First, you seem to be placing quite a lot of emphasis on mailing list issues.
While that's a topic worthy of pursuit -- which is why the working group is
doing it -- it has not been demonstrated to be a fundamental aspect of DKIM
success and there is pretty good indication that it isn't. Of all DKIM-signed
mail, a relatively small percentage goes through mailing lists.
> So for DKIM, filtering is painful as it requires end user specific knowledge
> of what lists they subscribed to.
No it doesn't. This is simply inaccurate and appears to be predicated on a
logic sequence that is convoluted or not yet validated. (Choose your poison.)
> This is hard enough at small end user
> organisation let alone an ISP. The end user is left with an AR header field,
> invisibly hidden by the MUA, to try to filtering out forged mail.
DKIM has essentially nothing to do with the task of identifying forged mail,
nevermind the impossible task of having the end-user doing it.
> For reputation service providers the assumption that mail serivce providers
> are going to deploy DKIM for the benefit of reputation service providers seems
> a little hopeful considering their costs.
And yet it is being deployed. Nicely. This suggests rather clearly that your
conclusion is wrong.
> Don't misunderstand me, domain
> reputation has a role in spam reduction and DKIM contributes to this, there
> just needs to be more benefit to the sender/receiver without it.
> At the end of the day the future I currently see for DKIM is the same as SPF.

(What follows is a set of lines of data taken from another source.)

(* ===== verification/MetaFacts.v ===== *)
(** * Consequences of the refinement: sessions, isolation of files, and a running example. *)
From S2P Require Import Prelude FsInode IdPool FsTable FsFiles FsSpace MetaProto MetaServer MetaPlan.
From S2P Require Import MetaInv MetaSteps MetaHandlers MetaRpc MetaSpec MetaRefine.
Local Open Scope Z_scope.

Definition empty_state : astate := AState ∅ ∅ ∅.

(** The call names no file of hash [h], or only looks at it. *)
Definition leaves `{StringHash} (h : Z) (c : call) : Prop :=
  match c with
  | CWrite rq => std_hash (write_name rq) ≠ h
  | CRemove rq => std_hash (remove_name rq) ≠ h
  | CCreate _ | COpen _ | CHello _ | CRead _ | CClose _ | CReadDir _ | CRegister _ => True
  end.

Section facts.
Context `{StringHash, RandLaws}.
Implicit Types (s : MetadataServiceImpl) (A : astate).

Lemma make_service_inv count : ∃ s, make_service count = Done s ∧ service_inv s ∧ abs s = empty_state.
Proof.
  destruct (make_service_ok count) as (s & Hs & Hok & Hf & Hsp & Hfd). exists s. split; [done|].
  split; [split; [done|..]|].
  - unfold make_service in Hs. by injection Hs as <-.
  - unfold make_service in Hs. by injection Hs as <-.
  - unfold abs. by rewrite Hf, Hsp, Hfd.
Qed.

Lemma serve_all_post s cs : service_inv s → all_admissible (abs s) cs →
  wp (serve_all cs) (λ rs s', service_inv s' ∧ a_run (abs s) cs rs (abs s')) s.
Proof.
  revert s. induction cs as [|c cs IH]; intros s Hs Hadm; simpl.
  - wp_auto. split; [done|constructor].
  - destruct Hadm as [Hc Hcs]. apply wp_bind. eapply wp_mono; [by apply serve_post|].
    intros r s1 [Hs1 Hr]. apply wp_bind. eapply wp_mono; [apply IH; [done|by eapply Hcs]|].
    intros rs s2 [Hs2 Hrun]. wp_auto. split; [done|]. by econstructor.
Qed.

(** A file that exists keeps its size and blocks under every call that leaves it. *)
Lemma promises_leaves A c a A' h f : promises A c a A' → leaves h c →
  a_files A !! h = Some f → a_files A' !! h = Some f.
Proof.
  intros [_ Hp] Hl Hf. destruct c, (a.2); simpl in *; try done.
  - by destruct Hp as [_ ->].
  - by destruct Hp as [-> _].
  - destruct Hp as (g & news & _ & -> & _). simpl. by rewrite lookup_insert_ne.
  - unfold promises_create in Hp. destruct (a_files A !! std_hash (create_name rq)) eqn:E.
    + by destruct Hp as [_ ->].
    + destruct Hp as [_ ->]. simpl. rewrite lookup_insert_ne; [done|]. congruence.
  - destruct Hp as (fds' & _ & Hp). destruct (a_files A !! std_hash (open_name rq)) eqn:E.
    + by subst.
    + destruct Hp as (n & _ & ->). simpl. rewrite lookup_insert_ne; [done|]. congruence.
  - by destruct Hp as [_ ->].
  - destruct Hp as [_ ->]. simpl. by rewrite lookup_delete_ne.
  - by destruct Hp as [-> _].
  - by destruct Hp as (start & _ & _ & ->).
Qed.

Lemma a_run_leaves A cs rs A' h f : a_run A cs rs A' → Forall (leaves h) cs →
  a_files A !! h = Some f → a_files A' !! h = Some f.
Proof.
  induction 1 as [|A c r A1 cs rs A2 Hp Hrun IH]; [done|].
  intros [Hc Hcs]%Forall_cons Hf. apply IH; [done|]. by eapply promises_leaves.
Qed.

(** A contiguous part of a plan is the plan of the part. *)
Lemma a_bytes_slice f off len off' len' : off ≤ off' → 0 ≤ len' → off' + len' ≤ off + len →
  (a_bytes f off' len').*2 =
  take (Z.to_nat len') (drop (Z.to_nat (off' - off)) (a_bytes f off len).*2).
Proof.
  intros Ho Hl He. unfold a_bytes. rewrite <- !list_fmap_compose.
  rewrite <- fmap_drop, <- fmap_take.
  replace (seqZ 0 len) with (seqZ 0 (off' - off) ++ seqZ (off' - off) (len - (off' - off))).
  - rewrite drop_app_length' by (rewrite length_seqZ; done).
    replace (len - (off' - off)) with (len' + (len - (off' - off) - len')) by lia.
    rewrite seqZ_app by lia. rewrite take_app_length' by (rewrite length_seqZ; done).
    replace (seqZ (off' - off) len') with (Z.add (off' - off) <$> seqZ 0 len') by
      (rewrite fmap_add_seqZ; f_equal; lia).
    rewrite <- list_fmap_compose. apply list_fmap_ext. intros _ k _. simpl. f_equal. lia.
  - replace (seqZ (off' - off) (len - (off' - off))) with (seqZ (0 + (off' - off)) (len - (off' - off))) by (f_equal; lia).
    rewrite <- seqZ_app by lia. f_equal; lia.
Qed.

(** Where the bytes of a file lie. *)
Lemma a_loc_block f off k a : a_loc f off = Some (k, a) → ∃ nr,
  (k, nr) ∈ af_blocks f ∧ nr * FILE_BLOCK_SIZE ≤ a < (nr + 1) * FILE_BLOCK_SIZE.
Proof.
  unfold a_loc. destruct (_ !! _) as [[k' nr]|] eqn:E; [|done]. intros [= <- <-]. exists nr.
  apply list_elem_of_lookup_2 in E. split; [done|].
  pose proof (Z.mod_pos_bound off FILE_BLOCK_SIZE ltac:(done)). lia.
Qed.

Lemma block_of_addr nr nr' a : nr * FILE_BLOCK_SIZE ≤ a < (nr + 1) * FILE_BLOCK_SIZE →
  nr' * FILE_BLOCK_SIZE ≤ a < (nr' + 1) * FILE_BLOCK_SIZE → nr = nr'.
Proof. pose proof FILE_BLOCK_SIZE_eq. nia. Qed.

(** Two files never share a block, nor a file with itself. *)
Lemma inv_no_sharing s h h' f f' j j' b : service_inv s →
  a_files (abs s) !! h = Some f → a_files (abs s) !! h' = Some f' →
  af_blocks f !! j = Some b → af_blocks f' !! j' = Some b → h = h' ∧ j = j'.
Proof.
  intros Hs Hf Hf' Hj Hj'. pose proof (so_fs _ (si_ok _ Hs)) as Hfs.
  apply abs_found in Hf as (d & i & Hd & Hi & ->), Hf' as (d' & i' & Hd' & Hi' & ->).
  simpl in *. apply list_lookup_fmap_Some in Hj as (b1 & -> & Hj).
  apply list_lookup_fmap_Some in Hj' as (b2 & [= Hk Hr] & Hj').
  destruct (own_unique _ _ (fs_own _ _ Hfs) (Dentry.inum_ d) j (Dentry.inum_ d') j'
    (fb_server_id b1) (fb_block_nr b1)) as [Hn ->]; [by exists i, b1|by exists i', b2|].
  split; [|done]. by eapply dir_inj; [apply Hfs|..].
Qed.

(** The blocks of a file lie in the region their server registered. *)
Lemma inv_in_region s h f k nr : service_inv s → a_files (abs s) !! h = Some f →
  (k, nr) ∈ af_blocks f → ∃ t, a_total (abs s) !! k = Some t ∧ 0 ≤ nr < t.
Proof.
  intros Hs Hf Hb. pose proof (so_fs _ (si_ok _ Hs)) as Hfs.
  apply abs_found in Hf as (d & i & Hd & Hi & ->).
  destruct (block_ids_ok _ _ _ _ Hfs Hi) as [_ Hr]. destruct (Hr k nr Hb) as (sm & Hsm & Hrange).
  exists (SpaceManager.total_blocks_ sm). split; [|done]. simpl. by rewrite lookup_fmap, Hsm.
Qed.

(** A block of a file is not free. *)
Lemma inv_not_free s h f k nr : service_inv s → a_files (abs s) !! h = Some f → (k, nr) ∈ af_blocks f →
  ∃ sm, space_manager_ s !! k = Some sm ∧ 0 ≤ nr < SpaceManager.total_blocks_ sm ∧ nr ∉ SpaceManager.free_list_ sm.
Proof.
  intros Hs Hf Hb. destruct (inv_in_region s h f k nr Hs Hf Hb) as (t & Ht & Hr).
  apply lookup_fmap_Some in Ht as (sm & <- & Hsm). exists sm. split_and!; [done|lia|lia|]. intros Hfree.
  pose proof (so_fs _ (si_ok _ Hs)) as Hfs. destruct (fs_spaces _ _ Hfs) as [Hsp _].
  destruct (Hsp k sm Hsm) as ([_ Hinv] & _). apply (proj2 (space_NoDup sm Hinv) nr Hfree).
  rewrite <- (used_on_inused _ _ (a_fds (abs s)) (a_total (abs s)) _ _ Hfs Hsm). apply elem_of_used_on. by exists h, f.
Qed.
End facts.

(** ** A running example

    A server with two storage nodes and two files; names are hashed to their length and [rand()]
    counts.  The concrete instances of the theorems are taken in the state it ends in. *)

Module Demo.

#[local] Instance demo_hash : StringHash := λ s, Z.of_nat (String.length s).
#[local] Instance demo_rand : Rand := λ n, Z.of_nat n.

Definition demo_calls : list call :=
  [ CRegister {| nodeid := 1; addr := 0; region_length := 8 * FILE_BLOCK_SIZE |};
    CRegister {| nodeid := 2; addr := 4096; region_length := 8 * FILE_BLOCK_SIZE |};
    CWrite {| write_name := "a"; write_offset := 0; write_length := 2500000 |};
    COpen {| open_name := "bb"; open_is_dir := false |} ].

Definition demo : MetadataServiceImpl :=
  match make_service 1 with
  | Done s => match serve_all demo_calls s with Done (_, s') => s' | Fault _ => s end
  | Fault _ => Service 0 (InodeTable.Mk 0 0 false ∅ [] ∅ 1) ∅ FileMap.make_default 0 0
  end.

Lemma demo_rand_laws : RandLaws.
Proof. intros n. unfold rand, demo_rand. lia. Qed.

Lemma aligned_zero start : start `mod` FILE_BLOCK_SIZE = 0 → 0 ≤ start < 0 + FILE_BLOCK_SIZE → start = 0.
Proof. intros Hm Hr. by rewrite Z.mod_small in Hm by lia. Qed.

Lemma demo_admissible : all_admissible empty_state demo_calls.
Proof.
  simpl. split.
  { split_and!; try done. }
  intros r A1 [_ Hp]. destruct (r.2); try done. destruct Hp as (st & Hst & Hr & ->). simpl in *.
  apply aligned_zero in Hst as ->; [|done]. split.
  { split_and!; try done. }
  intros r' A2 [_ Hp]. destruct (r'.2); try done. destruct Hp as (st & Hst & Hr' & ->). simpl in *.
  assert (st = FILE_BLOCK_SIZE) as ->.
  { pose proof (Z.div_mod st FILE_BLOCK_SIZE ltac:(done)). rewrite Hst in *. pose proof FILE_BLOCK_SIZE_eq. nia. }
  split.
  { unfold room_for, room_to_grow, added, file_at. simpl. split_and!; try done; [by right|].
    intros _. split; [done|]. intros k t. rewrite !lookup_insert_Some, lookup_empty.
    by intros [[<- <-]|[_ [[<- <-]|[_ ?]]]]. }
  intros r'' A3 [_ Hp]. destruct (r''.2); try done. destruct Hp as (f & news & _ & -> & _).
  split; [|done]. right. simpl. rewrite insert_empty, map_size_singleton. done.
Qed.

Lemma demo_inv : service_inv demo.
Proof.
  destruct (make_service_inv 1) as (s & Hs & Hinv & Habs).
  pose proof (serve_all_post (H1 := demo_rand_laws) s demo_calls Hinv) as Hw. rewrite Habs in Hw.
  specialize (Hw demo_admissible). unfold demo. rewrite Hs.
  apply wp_done in Hw as (rs & s' & -> & ? & _). done.
Qed.

(** The file "a" has three blocks, of the two servers in turn. *)
Lemma demo_abs : abs demo = AState
  {[ 1 := AFile 1 "a" false 2500000 [(1, 0); (2, 0); (1, 1)]; 2 := AFile 2 "bb" false 0 [] ]}
  {[ 4 ]} {[ 1 := 8; 2 := 7 ]}.
Proof. vm_compute. reflexivity. Qed.

End Demo.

Then you do not understand the superiority of DKIM in
a) labeling to distinguish organizations and fine-grained mail streams
b) stability of labeling
c) ability of the signature to survive MTA relaying and alias-type forwarding
> Some will deploy it but at the end of the day there will be no-one filtering
> on its results because of its deficiencies (MLM).
You think that having an author-related signature survive mailing list
re-posting is critical to the acceptance of DKIM??? I hope you have some
industry-derived research data to support that assertion, because there's no
indication that you are correct.
> The progress of deployment
> will stagnate in the same way as spf because there is no filtering:
> (compare http://web.archive.org/web/20080130150257/http://spf-all.com/ and
After watching folks make these kinds of predictions for a few decades, my
observation is that the most reliable prediction about them is that they are
wrong. Folks making predictions usually have far too little information or
insight for making serious predictions.
Your prediction falls into that category, especially since it is based on such a
problematic assessment of what DKIM does and how it is intended to be used.